━━━━━ Data to use

(* ===== verification/PtDump.v ===== *)
(** * Checksums and page-table dumps (src/sources/common/main-ptdump.c, ptdump.h)

    The CRC-32 routine, the encoding of the commands to the kernel module, and
    the function that prints the tables the module has collected. *)

From Stdlib Require Import ZArith Lia String.
From stdpp Require Import list numbers.
From S2P Require Import Prelude Arrays CLib.
#[local] Open Scope Z_scope.

Module PtDump.

(** ** CRC-32 *)

Definition POLY : Z := 0xEDB88320.

(** One round of the loop of [crc32_for_byte]. *)
Definition crc_round (r : Z) : Z := Z.lxor (if Z.land r 1 =? 0 then POLY else 0) (Z.shiftr r 1).

Definition crc32_for_byte (r : Z) : Z := Z.lxor (Nat.iter 8 crc_round r) 0xFF000000.

(** The table is static: its first entry says whether it was filled.  The
    checksum is updated in place. *)
Definition fill_table (table : list Z) : option (list Z) :=
  for_z 0 256 (fun i table => table.[i <- crc32_for_byte i]) table.

Definition crc_update (table : list Z) (byte crc : Z) : option Z :=
  t ← table.[Z.lxor (crc mod 2 ^ 8) byte];
  Some (Z.lxor t (Z.shiftr crc 8)).

Definition crc32 (table data : list Z) (n_bytes crc : Z) : option (list Z * Z) :=
  first ← table.[0];
  table ← (if first =? 0 then fill_table table else Some table);
  crc ← for_z 0 n_bytes (fun i crc => byte ← data.[i]; crc_update table byte crc) crc;
  Some (table, crc).

(** *** The checksum by its definition

    A shift register of 32 bits takes the message bit by bit, the low bit of
    each byte first, and feeds back the polynomial; it starts with ones and is
    complemented at the end. *)

Definition shift (c : Z) : Z := Z.lxor (Z.shiftr c 1) (if Z.odd c then POLY else 0).
Definition shift8 (c : Z) : Z := Nat.iter 8 shift c.
Definition shift_byte (c byte : Z) : Z := shift8 (Z.lxor c byte).
Definition ONES : Z := 2 ^ 32 - 1.
Definition crc_of (c : Z) (data : list Z) : Z := Z.lxor ONES (fold_left shift_byte data (Z.lxor ONES c)).

Example crc_check_value : crc_of 0 (chars "123456789") = 0xCBF43926.
Proof. vm_compute. reflexivity. Qed.

Definition is_byte (b : Z) : Prop := 0 <= b < 2 ^ 8.

Lemma shift_lxor x y : shift (Z.lxor x y) = Z.lxor (shift x) (shift y).
Proof.
  unfold shift. rewrite Z.shiftr_lxor. rewrite <- !Z.bit0_odd, Z.lxor_spec, !Z.bit0_odd.
  destruct (Z.odd x), (Z.odd y); cbn [xorb]; xor_solve.
Qed.

Lemma shifts_lxor n x y : Nat.iter n shift (Z.lxor x y) = Z.lxor (Nat.iter n shift x) (Nat.iter n shift y).
Proof. induction n as [|n IH]; [done|]. by rewrite !Nat.iter_succ, IH, shift_lxor. Qed.

Lemma shift_shiftl h n : 0 <= n -> shift (Z.shiftl h (n + 1)) = Z.shiftl h n.
Proof.
  intros Hn. unfold shift. rewrite <- Z.bit0_odd, Z.shiftl_spec_low by lia. rewrite Z.lxor_0_r.
  rewrite Z.shiftr_shiftl_l by lia. f_equal. lia.
Qed.

Lemma shifts_shiftl n h : Nat.iter n shift (Z.shiftl h (Z.of_nat n)) = h.
Proof.
  induction n as [|n IH]; [apply Z.shiftl_0_r|]. rewrite Nat.iter_succ_r.
  replace (Z.of_nat (S n)) with (Z.of_nat n + 1) by lia. by rewrite shift_shiftl by lia.
Qed.

Lemma shift8_shiftl h : shift8 (Z.shiftl h 8) = h.
Proof. exact (shifts_shiftl 8 h). Qed.

Lemma shift8_lxor x y : shift8 (Z.lxor x y) = Z.lxor (shift8 x) (shift8 y).
Proof. apply shifts_lxor. Qed.

(** Eight rounds move the high bits down and depend on the low byte only. *)
Lemma shifts_split c : shift8 c = Z.lxor (shift8 (c mod 2 ^ 8)) (Z.shiftr c 8).
Proof.
  assert (c = Z.lxor (c mod 2 ^ 8) (Z.shiftl (Z.shiftr c 8) 8)) as E.
  { apply Z.bits_inj'. intros i Hi. rewrite Z.lxor_spec. destruct (decide (i < 8)).
    - rewrite Z.mod_pow2_bits_low, Z.shiftl_spec_low by lia. by rewrite xorb_false_r.
    - rewrite Z.mod_pow2_bits_high, Z.shiftl_spec, Z.shiftr_spec by lia. rewrite xorb_false_l. f_equal. lia. }
  rewrite E at 1. by rewrite shift8_lxor, shift8_shiftl.
Qed.

(** The inverted rounds of the code are those of the complement. *)
Lemma crc32_for_byte_shift i :
  is_byte i -> crc32_for_byte i = Z.lxor (shift8 (Z.lxor i 0xFF)) 0xFF000000.
Proof.
  intros Hi. assert (forallb (fun n => let i := Z.of_nat n in
    crc32_for_byte i =? Z.lxor (shift8 (Z.lxor i 0xFF)) 0xFF000000) (seq 0 256) = true) as H.
  { vm_compute. reflexivity. }
  rewrite forallb_forall in H. specialize (H (Z.to_nat i)). rewrite Z2Nat.id in H by (unfold is_byte in Hi; lia).
  apply Z.eqb_eq, H, in_seq. unfold is_byte in Hi. lia.
Qed.

(** *** The table *)

Definition filled (table : list Z) : Prop :=
  alen table = 256 /\ forall i, is_byte i -> table.[i] = Some (crc32_for_byte i).

(** A static array is cleared when the program starts. *)
Definition cleared (table : list Z) : Prop := alen table = 256 /\ table.[0] = Some 0.

Lemma fill_table_spec table : alen table = 256 -> exists table', fill_table table = Some table' /\ filled table'.
Proof.
  intros Hl. destruct (for_z_fill 256 crc32_for_byte table (fun i => Some (crc32_for_byte i))) as (t & E & Hl' & Ht);
    [lia|done|].
  exists t. split; [exact E|]. split; [lia|]. intros i Hi. unfold is_byte in Hi. rewrite Ht by lia.
  by destruct (Z.ltb_spec i 256); [|lia].
Qed.

Definition in_register (c : Z) : Prop := 0 <= c < 2 ^ 32.

Lemma in_register_lxor x y : in_register x -> in_register y -> in_register (Z.lxor x y).
Proof. apply lxor_range. lia. Qed.

Lemma is_byte_register b : is_byte b -> in_register b.
Proof. unfold is_byte, in_register. lia. Qed.

Lemma ONES_register : in_register ONES.
Proof. done. Qed.

Lemma POLY_register : in_register POLY.
Proof. done. Qed.

Lemma shiftr_register c n : 0 <= n -> in_register c -> in_register (Z.shiftr c n).
Proof.
  intros Hn [H1 H2]. unfold in_register. rewrite Z.shiftr_div_pow2 by done. pose proof (Z.pow_pos_nonneg 2 n).
  split; [apply Z.div_pos; lia|]. apply Z.div_lt_upper_bound; nia.
Qed.

#[local] Hint Resolve in_register_lxor is_byte_register ONES_register POLY_register : core.

Lemma shift_register c : in_register c -> in_register (shift c).
Proof. intros. unfold shift. apply in_register_lxor; [by apply shiftr_register|by destruct (Z.odd c)]. Qed.

Lemma shifts_register n c : in_register c -> in_register (Nat.iter n shift c).
Proof. intros. induction n; [done|]. rewrite Nat.iter_succ. by apply shift_register. Qed.

Lemma shift8_register c : in_register c -> in_register (shift8 c).
Proof. unfold shift8. apply shifts_register. Qed.

Lemma complement_low c byte :
  is_byte byte -> Z.lxor (Z.lxor ONES c) byte mod 2 ^ 8 = Z.lxor (Z.lxor (c mod 2 ^ 8) byte) 0xFF.
Proof.
  intros Hb. rewrite !lxor_mod_pow2 by lia. rewrite (Z.mod_small byte) by done.
  assert (ONES mod 2 ^ 8 = 0xFF) as -> by reflexivity. xor_solve.
Qed.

━━━━━━━━━━

◆ **Description of the task**
Every line above from the line with "[lia|done|]." to the line with "#[local] Hint Resolve", both included, must be reproduced exactly, and no other line may appear.

◆ **Result of this task**
    [lia|done|].
  exists t. split; [exact E|]. split; [lia|]. intros i Hi. unfold is_byte in Hi. rewrite Ht by lia.
  by destruct (Z.ltb_spec i 256); [|lia].
Qed.

Definition in_register (c : Z) : Prop := 0 <= c < 2 ^ 32.

Lemma in_register_lxor x y : in_register x -> in_register y -> in_register (Z.lxor x y).
Proof. apply lxor_range. lia. Qed.

Lemma is_byte_register b : is_byte b -> in_register b.
Proof. unfold is_byte, in_register. lia. Qed.

Lemma ONES_register : in_register ONES.
Proof. done. Qed.

Lemma POLY_register : in_register POLY.
Proof. done. Qed.

Lemma shiftr_register c n : 0 <= n -> in_register c -> in_register (Z.shiftr c n).
Proof.
  intros Hn [H1 H2]. unfold in_register. rewrite Z.shiftr_div_pow2 by done. pose proof (Z.pow_pos_nonneg 2 n).
  split; [apply Z.div_pos; lia|]. apply Z.div_lt_upper_bound; nia.
Qed.

#[local] Hint Resolve in_register_lxor is_byte_register ONES_register POLY_register : core.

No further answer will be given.